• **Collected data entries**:

****************

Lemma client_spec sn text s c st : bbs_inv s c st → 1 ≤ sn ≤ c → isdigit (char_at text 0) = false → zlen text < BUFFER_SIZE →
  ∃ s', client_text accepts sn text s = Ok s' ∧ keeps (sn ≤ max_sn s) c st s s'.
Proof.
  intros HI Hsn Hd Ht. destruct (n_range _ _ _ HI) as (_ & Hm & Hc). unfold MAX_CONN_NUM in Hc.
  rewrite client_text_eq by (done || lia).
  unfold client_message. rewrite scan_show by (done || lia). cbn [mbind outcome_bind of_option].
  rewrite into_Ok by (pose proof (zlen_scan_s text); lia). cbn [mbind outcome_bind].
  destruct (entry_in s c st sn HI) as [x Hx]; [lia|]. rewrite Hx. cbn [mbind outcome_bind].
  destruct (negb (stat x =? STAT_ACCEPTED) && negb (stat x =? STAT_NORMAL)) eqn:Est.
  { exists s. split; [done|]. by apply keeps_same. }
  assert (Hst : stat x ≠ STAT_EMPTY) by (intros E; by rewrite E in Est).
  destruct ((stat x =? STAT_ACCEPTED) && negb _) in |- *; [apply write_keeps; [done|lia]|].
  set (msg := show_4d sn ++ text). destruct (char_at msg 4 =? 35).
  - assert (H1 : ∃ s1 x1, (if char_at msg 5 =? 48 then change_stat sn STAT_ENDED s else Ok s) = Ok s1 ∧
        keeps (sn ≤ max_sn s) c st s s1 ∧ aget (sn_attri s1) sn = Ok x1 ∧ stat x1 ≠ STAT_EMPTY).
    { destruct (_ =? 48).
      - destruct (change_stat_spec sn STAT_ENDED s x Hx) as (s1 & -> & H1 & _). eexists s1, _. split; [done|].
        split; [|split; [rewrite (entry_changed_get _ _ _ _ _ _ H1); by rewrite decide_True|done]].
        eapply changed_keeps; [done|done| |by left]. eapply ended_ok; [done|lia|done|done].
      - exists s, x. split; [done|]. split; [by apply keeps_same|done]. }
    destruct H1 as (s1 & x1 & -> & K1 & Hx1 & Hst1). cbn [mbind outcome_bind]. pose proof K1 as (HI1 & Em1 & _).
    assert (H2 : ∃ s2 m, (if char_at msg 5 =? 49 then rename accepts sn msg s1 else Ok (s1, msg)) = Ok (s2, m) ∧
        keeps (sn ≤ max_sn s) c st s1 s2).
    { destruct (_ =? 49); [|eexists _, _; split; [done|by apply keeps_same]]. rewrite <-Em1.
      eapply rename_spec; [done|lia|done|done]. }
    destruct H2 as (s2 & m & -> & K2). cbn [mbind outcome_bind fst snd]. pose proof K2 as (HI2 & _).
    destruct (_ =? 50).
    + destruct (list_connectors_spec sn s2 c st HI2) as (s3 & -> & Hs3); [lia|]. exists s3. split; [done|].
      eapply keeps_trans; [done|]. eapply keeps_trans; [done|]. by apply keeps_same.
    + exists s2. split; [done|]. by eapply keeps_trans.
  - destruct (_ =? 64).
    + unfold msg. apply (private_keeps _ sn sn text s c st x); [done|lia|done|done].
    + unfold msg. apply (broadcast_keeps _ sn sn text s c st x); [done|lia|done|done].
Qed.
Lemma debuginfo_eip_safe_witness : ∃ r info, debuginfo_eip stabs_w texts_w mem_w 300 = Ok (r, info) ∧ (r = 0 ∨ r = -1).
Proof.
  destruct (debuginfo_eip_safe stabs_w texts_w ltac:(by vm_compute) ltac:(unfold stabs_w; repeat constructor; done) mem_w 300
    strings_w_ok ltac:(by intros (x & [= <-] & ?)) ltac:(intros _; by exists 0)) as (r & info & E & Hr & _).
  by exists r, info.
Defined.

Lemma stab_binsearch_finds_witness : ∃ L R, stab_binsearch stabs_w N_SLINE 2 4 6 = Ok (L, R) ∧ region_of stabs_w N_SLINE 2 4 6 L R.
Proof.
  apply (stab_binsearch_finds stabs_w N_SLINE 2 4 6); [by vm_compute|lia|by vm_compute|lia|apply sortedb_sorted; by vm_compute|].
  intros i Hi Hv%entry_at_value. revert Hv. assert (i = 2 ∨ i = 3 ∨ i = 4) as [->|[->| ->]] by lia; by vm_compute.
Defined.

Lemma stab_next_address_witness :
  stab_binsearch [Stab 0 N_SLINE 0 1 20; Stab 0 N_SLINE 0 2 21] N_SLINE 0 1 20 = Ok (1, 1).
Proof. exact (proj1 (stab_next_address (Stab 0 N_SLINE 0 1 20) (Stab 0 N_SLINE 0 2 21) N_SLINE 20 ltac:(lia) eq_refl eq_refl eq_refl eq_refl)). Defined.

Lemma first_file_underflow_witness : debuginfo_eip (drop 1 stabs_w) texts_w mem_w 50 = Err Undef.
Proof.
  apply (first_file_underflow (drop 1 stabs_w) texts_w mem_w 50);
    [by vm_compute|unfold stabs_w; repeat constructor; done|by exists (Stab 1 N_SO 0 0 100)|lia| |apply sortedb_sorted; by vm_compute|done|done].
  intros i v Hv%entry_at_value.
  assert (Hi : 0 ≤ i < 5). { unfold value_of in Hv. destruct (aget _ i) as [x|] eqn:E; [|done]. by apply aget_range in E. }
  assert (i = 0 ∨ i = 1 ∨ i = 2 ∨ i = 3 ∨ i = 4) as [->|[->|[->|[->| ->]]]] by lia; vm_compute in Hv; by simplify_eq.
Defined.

****************

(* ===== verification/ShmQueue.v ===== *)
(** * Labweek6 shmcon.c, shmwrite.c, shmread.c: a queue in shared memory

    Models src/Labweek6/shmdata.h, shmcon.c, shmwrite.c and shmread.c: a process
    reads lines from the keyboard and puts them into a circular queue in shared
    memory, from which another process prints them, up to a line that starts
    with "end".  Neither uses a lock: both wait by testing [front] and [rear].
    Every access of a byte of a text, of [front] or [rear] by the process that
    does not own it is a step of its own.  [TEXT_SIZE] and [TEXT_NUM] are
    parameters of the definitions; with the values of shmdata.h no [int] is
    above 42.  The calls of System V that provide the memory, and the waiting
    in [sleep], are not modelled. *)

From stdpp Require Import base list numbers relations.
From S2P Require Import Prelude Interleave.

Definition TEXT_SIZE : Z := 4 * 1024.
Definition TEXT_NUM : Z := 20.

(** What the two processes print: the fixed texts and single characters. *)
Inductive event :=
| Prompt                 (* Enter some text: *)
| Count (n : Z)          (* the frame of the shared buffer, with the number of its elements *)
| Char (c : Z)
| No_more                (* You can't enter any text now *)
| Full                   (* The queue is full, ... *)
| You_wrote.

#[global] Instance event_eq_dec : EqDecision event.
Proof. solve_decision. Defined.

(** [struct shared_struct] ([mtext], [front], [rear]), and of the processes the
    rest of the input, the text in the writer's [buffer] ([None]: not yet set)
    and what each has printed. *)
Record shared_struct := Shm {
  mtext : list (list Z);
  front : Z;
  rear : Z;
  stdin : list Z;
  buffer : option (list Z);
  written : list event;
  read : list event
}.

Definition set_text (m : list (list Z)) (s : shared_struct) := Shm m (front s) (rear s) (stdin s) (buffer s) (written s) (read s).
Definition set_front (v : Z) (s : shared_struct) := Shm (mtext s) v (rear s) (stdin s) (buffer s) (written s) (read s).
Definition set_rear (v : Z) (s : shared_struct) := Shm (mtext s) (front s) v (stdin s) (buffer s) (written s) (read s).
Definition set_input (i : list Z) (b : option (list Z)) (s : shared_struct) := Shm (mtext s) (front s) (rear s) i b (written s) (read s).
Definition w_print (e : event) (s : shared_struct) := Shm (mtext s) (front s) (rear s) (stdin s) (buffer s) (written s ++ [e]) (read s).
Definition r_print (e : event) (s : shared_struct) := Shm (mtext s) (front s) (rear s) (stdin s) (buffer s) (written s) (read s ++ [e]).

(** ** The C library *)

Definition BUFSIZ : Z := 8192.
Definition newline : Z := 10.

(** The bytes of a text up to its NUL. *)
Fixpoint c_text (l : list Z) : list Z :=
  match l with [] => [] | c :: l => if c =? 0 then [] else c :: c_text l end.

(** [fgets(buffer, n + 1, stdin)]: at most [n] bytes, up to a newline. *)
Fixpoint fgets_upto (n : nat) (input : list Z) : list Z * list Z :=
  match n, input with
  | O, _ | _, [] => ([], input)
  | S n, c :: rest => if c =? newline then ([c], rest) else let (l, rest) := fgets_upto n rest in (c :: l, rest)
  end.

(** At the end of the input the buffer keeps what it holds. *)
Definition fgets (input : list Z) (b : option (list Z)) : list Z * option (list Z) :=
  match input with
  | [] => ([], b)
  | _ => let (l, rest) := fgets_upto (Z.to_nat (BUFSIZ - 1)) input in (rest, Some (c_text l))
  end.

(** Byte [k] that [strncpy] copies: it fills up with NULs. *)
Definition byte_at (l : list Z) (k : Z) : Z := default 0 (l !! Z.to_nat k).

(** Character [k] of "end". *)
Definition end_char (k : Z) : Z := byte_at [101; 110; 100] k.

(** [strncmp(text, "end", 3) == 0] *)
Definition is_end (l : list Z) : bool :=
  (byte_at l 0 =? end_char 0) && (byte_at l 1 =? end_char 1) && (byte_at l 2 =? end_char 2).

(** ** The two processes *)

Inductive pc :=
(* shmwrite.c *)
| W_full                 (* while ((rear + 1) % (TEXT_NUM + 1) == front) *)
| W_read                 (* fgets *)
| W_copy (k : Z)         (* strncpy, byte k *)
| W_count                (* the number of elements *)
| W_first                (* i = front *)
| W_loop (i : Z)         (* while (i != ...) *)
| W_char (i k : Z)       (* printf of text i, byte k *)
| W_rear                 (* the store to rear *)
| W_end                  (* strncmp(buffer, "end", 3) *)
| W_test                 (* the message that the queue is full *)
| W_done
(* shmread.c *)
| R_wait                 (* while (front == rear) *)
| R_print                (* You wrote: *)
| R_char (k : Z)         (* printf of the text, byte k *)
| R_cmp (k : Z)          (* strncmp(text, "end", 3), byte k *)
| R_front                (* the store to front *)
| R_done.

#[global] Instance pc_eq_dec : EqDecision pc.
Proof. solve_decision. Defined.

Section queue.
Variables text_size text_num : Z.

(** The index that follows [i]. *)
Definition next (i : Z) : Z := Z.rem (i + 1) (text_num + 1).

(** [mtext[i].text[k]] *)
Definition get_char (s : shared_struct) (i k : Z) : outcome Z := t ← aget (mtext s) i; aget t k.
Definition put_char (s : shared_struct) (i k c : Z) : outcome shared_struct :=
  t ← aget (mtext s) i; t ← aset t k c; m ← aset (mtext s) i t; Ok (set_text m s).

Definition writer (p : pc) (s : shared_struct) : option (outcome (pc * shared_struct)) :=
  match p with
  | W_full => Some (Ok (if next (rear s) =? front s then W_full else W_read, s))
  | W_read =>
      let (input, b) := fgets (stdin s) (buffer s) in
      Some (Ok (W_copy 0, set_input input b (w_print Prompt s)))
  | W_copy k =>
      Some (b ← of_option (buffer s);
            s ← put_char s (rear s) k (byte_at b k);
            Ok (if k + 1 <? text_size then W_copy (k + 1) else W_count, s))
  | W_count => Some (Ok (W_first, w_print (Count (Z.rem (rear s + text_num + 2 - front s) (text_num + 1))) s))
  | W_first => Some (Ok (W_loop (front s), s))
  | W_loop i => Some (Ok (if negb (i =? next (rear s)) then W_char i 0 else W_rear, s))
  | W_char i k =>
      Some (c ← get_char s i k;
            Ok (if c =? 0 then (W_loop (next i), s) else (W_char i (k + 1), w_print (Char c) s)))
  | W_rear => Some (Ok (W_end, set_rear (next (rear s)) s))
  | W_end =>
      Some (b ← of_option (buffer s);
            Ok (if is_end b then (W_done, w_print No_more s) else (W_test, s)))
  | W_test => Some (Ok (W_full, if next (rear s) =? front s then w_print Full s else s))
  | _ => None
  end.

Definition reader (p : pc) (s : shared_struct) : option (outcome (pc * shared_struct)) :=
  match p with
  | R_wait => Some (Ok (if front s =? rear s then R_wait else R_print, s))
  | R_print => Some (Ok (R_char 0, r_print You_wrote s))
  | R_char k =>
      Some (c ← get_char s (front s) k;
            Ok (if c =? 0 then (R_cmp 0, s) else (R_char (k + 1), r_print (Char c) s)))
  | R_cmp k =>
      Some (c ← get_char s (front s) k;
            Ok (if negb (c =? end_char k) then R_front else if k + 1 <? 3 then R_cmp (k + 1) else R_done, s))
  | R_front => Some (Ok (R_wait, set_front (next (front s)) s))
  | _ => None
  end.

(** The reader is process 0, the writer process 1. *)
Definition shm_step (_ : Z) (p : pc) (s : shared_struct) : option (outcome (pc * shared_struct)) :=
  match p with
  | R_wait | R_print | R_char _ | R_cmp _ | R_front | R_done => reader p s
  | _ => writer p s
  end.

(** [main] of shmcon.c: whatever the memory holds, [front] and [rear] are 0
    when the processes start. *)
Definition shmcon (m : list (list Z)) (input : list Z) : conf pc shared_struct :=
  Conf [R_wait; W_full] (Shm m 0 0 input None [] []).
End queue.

****************

• **Problem details**:
Retype only this portion of the data above: the line containing "Lemma client_spec sn", the line containing "eapply keeps_trans; [done|]. eapply", and all lines between them, exactly.

• **Answer to the problem**:
Lemma client_spec sn text s c st : bbs_inv s c st → 1 ≤ sn ≤ c → isdigit (char_at text 0) = false → zlen text < BUFFER_SIZE →
  ∃ s', client_text accepts sn text s = Ok s' ∧ keeps (sn ≤ max_sn s) c st s s'.
Proof.
  intros HI Hsn Hd Ht. destruct (n_range _ _ _ HI) as (_ & Hm & Hc). unfold MAX_CONN_NUM in Hc.
  rewrite client_text_eq by (done || lia).
  unfold client_message. rewrite scan_show by (done || lia). cbn [mbind outcome_bind of_option].
  rewrite into_Ok by (pose proof (zlen_scan_s text); lia). cbn [mbind outcome_bind].
  destruct (entry_in s c st sn HI) as [x Hx]; [lia|]. rewrite Hx. cbn [mbind outcome_bind].
  destruct (negb (stat x =? STAT_ACCEPTED) && negb (stat x =? STAT_NORMAL)) eqn:Est.
  { exists s. split; [done|]. by apply keeps_same. }
  assert (Hst : stat x ≠ STAT_EMPTY) by (intros E; by rewrite E in Est).
  destruct ((stat x =? STAT_ACCEPTED) && negb _) in |- *; [apply write_keeps; [done|lia]|].
  set (msg := show_4d sn ++ text). destruct (char_at msg 4 =? 35).
  - assert (H1 : ∃ s1 x1, (if char_at msg 5 =? 48 then change_stat sn STAT_ENDED s else Ok s) = Ok s1 ∧
        keeps (sn ≤ max_sn s) c st s s1 ∧ aget (sn_attri s1) sn = Ok x1 ∧ stat x1 ≠ STAT_EMPTY).
    { destruct (_ =? 48).
      - destruct (change_stat_spec sn STAT_ENDED s x Hx) as (s1 & -> & H1 & _). eexists s1, _. split; [done|].
        split; [|split; [rewrite (entry_changed_get _ _ _ _ _ _ H1); by rewrite decide_True|done]].
        eapply changed_keeps; [done|done| |by left]. eapply ended_ok; [done|lia|done|done].
      - exists s, x. split; [done|]. split; [by apply keeps_same|done]. }
    destruct H1 as (s1 & x1 & -> & K1 & Hx1 & Hst1). cbn [mbind outcome_bind]. pose proof K1 as (HI1 & Em1 & _).
    assert (H2 : ∃ s2 m, (if char_at msg 5 =? 49 then rename accepts sn msg s1 else Ok (s1, msg)) = Ok (s2, m) ∧
        keeps (sn ≤ max_sn s) c st s1 s2).
    { destruct (_ =? 49); [|eexists _, _; split; [done|by apply keeps_same]]. rewrite <-Em1.
      eapply rename_spec; [done|lia|done|done]. }
    destruct H2 as (s2 & m & -> & K2). cbn [mbind outcome_bind fst snd]. pose proof K2 as (HI2 & _).
    destruct (_ =? 50).
    + destruct (list_connectors_spec sn s2 c st HI2) as (s3 & -> & Hs3); [lia|]. exists s3. split; [done|].
      eapply keeps_trans; [done|]. eapply keeps_trans; [done|]. by apply keeps_same.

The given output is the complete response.